╭─ DATA FOR THIS TASK
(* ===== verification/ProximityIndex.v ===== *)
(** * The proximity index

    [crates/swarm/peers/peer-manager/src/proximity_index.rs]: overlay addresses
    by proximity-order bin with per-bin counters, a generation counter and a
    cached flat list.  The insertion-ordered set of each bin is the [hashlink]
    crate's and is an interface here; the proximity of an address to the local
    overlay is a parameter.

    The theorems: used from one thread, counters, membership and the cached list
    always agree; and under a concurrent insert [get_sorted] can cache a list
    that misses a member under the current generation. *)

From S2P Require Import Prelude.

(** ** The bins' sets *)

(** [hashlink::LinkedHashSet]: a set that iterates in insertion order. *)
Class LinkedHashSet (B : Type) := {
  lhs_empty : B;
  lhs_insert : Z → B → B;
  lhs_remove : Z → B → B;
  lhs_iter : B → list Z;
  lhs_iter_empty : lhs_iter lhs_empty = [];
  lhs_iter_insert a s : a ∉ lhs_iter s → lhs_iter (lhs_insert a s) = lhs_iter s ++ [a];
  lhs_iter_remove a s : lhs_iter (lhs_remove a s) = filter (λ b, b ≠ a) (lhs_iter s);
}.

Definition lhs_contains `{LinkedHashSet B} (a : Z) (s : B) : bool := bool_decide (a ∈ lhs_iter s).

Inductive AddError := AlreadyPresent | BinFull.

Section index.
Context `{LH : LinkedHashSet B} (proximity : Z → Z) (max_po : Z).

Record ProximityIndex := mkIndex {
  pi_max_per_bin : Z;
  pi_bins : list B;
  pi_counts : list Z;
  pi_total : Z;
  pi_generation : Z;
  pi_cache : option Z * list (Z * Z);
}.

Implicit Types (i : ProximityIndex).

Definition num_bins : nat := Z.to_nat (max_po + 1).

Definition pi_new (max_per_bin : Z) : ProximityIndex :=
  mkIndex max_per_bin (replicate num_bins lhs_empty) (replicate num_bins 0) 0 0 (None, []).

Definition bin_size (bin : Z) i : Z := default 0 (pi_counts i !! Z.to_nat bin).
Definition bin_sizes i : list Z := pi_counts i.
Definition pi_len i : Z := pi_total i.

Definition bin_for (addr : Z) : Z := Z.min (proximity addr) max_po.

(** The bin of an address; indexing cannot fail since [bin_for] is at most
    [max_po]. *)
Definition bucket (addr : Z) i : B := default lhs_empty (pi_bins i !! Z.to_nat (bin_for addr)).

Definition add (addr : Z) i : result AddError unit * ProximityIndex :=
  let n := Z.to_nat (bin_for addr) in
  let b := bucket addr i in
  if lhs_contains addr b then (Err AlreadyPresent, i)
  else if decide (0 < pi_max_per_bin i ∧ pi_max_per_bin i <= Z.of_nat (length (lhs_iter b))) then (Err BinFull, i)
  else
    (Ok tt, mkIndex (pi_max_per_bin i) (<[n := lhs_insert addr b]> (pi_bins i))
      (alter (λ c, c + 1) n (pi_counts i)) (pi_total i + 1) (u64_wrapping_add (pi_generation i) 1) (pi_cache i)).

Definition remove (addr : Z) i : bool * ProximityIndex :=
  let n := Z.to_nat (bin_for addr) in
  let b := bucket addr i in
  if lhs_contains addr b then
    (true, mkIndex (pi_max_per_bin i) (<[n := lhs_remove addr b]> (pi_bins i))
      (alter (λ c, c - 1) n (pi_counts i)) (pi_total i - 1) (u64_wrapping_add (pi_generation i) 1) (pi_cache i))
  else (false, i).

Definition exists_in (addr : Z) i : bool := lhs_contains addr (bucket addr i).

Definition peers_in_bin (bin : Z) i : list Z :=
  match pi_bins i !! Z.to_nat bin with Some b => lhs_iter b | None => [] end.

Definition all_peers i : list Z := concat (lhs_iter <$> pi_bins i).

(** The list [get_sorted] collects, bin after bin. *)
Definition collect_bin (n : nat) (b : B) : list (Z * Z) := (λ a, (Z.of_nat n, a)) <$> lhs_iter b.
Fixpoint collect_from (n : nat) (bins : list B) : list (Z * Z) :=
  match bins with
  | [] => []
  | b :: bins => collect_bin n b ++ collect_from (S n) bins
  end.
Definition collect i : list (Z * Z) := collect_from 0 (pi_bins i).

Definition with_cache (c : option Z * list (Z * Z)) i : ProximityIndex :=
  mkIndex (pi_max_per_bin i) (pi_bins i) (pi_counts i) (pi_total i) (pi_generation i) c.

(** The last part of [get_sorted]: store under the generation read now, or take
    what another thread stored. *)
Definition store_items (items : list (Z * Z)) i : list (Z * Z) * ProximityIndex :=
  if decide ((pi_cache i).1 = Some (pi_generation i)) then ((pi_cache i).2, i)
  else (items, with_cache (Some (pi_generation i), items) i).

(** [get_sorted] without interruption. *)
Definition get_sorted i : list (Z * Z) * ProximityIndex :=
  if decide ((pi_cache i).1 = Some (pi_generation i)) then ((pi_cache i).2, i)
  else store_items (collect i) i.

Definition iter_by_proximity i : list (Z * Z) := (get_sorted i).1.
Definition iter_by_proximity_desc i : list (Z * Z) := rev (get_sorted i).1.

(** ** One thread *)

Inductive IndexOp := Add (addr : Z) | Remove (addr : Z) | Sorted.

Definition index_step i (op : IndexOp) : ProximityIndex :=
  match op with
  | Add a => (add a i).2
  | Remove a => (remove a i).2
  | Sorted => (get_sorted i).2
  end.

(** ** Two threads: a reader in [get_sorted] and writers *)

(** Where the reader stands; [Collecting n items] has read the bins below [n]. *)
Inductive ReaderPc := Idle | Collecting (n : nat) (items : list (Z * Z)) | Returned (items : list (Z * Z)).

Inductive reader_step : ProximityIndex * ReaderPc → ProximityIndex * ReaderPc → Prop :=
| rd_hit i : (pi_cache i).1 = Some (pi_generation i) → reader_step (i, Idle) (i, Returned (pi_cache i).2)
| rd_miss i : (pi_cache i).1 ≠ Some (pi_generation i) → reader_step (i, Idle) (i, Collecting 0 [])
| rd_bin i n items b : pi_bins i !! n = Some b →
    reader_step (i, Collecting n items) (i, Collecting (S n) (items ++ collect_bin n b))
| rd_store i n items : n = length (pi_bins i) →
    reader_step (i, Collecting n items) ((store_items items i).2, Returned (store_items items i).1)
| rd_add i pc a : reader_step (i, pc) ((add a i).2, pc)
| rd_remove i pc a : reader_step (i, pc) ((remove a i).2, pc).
╰─
╭─ DATA FOR THIS TASK
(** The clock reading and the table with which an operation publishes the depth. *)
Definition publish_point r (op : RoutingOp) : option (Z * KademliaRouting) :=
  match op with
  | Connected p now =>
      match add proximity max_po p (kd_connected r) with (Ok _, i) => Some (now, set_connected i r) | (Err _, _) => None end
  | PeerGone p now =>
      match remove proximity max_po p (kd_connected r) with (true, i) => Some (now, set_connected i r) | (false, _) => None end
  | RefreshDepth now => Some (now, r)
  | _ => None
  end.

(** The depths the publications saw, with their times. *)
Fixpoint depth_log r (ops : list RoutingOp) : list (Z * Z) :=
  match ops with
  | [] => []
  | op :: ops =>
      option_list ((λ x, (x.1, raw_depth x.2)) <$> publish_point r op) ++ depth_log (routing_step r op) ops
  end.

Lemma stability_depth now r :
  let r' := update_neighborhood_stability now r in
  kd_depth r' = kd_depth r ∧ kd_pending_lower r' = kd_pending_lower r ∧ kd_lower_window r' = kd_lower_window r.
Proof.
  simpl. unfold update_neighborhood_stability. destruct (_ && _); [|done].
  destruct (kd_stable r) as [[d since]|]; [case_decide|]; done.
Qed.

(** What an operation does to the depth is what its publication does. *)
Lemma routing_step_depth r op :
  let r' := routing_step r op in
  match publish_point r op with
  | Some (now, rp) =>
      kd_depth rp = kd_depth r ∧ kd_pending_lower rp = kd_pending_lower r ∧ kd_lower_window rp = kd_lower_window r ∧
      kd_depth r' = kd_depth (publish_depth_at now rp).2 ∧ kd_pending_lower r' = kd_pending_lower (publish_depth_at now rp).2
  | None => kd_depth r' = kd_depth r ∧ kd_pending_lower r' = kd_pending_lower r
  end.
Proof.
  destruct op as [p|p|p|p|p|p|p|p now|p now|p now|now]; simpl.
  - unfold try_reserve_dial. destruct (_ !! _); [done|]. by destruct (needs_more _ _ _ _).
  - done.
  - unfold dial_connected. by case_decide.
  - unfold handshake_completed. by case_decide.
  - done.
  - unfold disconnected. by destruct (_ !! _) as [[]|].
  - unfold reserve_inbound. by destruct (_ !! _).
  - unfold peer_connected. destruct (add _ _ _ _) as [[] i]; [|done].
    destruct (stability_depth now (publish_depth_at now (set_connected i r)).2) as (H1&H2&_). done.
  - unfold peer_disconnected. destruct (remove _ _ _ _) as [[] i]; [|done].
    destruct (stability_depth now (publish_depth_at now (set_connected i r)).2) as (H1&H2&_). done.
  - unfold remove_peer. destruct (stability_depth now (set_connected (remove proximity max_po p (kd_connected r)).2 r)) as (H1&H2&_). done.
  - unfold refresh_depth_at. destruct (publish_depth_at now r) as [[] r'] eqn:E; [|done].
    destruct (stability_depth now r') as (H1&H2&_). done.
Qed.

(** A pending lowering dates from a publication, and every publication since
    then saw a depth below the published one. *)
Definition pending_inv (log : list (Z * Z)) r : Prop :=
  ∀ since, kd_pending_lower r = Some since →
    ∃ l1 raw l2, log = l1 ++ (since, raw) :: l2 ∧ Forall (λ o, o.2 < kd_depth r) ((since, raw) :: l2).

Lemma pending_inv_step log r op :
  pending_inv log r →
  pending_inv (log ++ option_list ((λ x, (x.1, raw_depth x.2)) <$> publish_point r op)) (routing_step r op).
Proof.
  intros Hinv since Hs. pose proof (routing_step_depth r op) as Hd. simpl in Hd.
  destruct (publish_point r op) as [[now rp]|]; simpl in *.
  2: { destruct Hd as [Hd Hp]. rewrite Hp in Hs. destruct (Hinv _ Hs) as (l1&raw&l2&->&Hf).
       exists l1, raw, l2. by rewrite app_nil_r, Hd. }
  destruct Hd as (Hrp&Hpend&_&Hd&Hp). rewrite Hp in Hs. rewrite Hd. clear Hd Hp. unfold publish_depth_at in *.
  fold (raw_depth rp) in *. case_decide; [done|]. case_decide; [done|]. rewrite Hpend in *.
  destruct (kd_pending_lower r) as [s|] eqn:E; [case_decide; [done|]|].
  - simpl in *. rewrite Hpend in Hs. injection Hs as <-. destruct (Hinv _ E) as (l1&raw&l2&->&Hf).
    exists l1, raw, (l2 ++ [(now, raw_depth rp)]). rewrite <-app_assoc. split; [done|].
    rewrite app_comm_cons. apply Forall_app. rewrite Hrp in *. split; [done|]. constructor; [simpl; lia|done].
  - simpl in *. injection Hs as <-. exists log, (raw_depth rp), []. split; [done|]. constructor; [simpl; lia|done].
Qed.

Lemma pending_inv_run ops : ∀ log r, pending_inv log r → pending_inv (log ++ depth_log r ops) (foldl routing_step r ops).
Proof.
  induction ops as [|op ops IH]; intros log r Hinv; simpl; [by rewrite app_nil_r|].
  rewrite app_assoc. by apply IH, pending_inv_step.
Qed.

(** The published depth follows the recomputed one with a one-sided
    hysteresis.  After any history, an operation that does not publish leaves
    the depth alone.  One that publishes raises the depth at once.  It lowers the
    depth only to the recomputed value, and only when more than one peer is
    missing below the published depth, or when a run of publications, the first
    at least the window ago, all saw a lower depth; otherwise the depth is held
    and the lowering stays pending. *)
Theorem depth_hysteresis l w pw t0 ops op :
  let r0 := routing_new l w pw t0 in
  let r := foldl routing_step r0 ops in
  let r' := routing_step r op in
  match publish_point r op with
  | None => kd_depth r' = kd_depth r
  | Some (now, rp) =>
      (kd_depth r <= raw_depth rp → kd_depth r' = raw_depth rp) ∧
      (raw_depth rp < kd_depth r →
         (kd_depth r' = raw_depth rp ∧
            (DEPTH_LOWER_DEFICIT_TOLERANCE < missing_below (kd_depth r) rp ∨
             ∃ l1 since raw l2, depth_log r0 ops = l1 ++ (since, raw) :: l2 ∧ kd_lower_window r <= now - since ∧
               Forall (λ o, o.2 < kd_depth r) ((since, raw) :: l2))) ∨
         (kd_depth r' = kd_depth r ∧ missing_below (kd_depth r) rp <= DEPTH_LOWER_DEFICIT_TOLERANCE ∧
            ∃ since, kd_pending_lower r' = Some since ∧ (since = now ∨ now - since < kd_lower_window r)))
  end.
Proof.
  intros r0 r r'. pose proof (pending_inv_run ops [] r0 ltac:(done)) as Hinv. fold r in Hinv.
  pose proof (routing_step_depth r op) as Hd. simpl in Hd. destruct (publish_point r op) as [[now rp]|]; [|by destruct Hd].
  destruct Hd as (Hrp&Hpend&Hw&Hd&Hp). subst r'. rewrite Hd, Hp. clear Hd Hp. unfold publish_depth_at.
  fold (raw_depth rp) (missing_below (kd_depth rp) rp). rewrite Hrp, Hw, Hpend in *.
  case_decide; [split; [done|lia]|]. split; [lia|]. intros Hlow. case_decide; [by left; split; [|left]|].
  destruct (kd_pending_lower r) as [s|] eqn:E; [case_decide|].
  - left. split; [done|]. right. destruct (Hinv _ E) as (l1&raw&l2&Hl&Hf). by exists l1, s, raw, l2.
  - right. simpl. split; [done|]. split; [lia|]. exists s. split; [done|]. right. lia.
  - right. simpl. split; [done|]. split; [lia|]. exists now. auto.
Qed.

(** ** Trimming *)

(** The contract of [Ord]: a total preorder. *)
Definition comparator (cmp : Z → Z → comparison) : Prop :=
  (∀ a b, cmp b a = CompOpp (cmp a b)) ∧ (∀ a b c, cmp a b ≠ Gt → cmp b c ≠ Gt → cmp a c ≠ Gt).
╰─
■ WORK REQUIRED
Scan the records for lines that hold "ProximityIndex", and reproduce each one you find.

■ YOUR RESPONSE
(* ===== verification/ProximityIndex.v ===== *)
Record ProximityIndex := mkIndex {
Implicit Types (i : ProximityIndex).
Definition pi_new (max_per_bin : Z) : ProximityIndex :=
Definition add (addr : Z) i : result AddError unit * ProximityIndex :=
Definition remove (addr : Z) i : bool * ProximityIndex :=
Definition with_cache (c : option Z * list (Z * Z)) i : ProximityIndex :=
Definition store_items (items : list (Z * Z)) i : list (Z * Z) * ProximityIndex :=
Definition get_sorted i : list (Z * Z) * ProximityIndex :=
Definition index_step i (op : IndexOp) : ProximityIndex :=
Inductive reader_step : ProximityIndex * ReaderPc → ProximityIndex * ReaderPc → Prop :=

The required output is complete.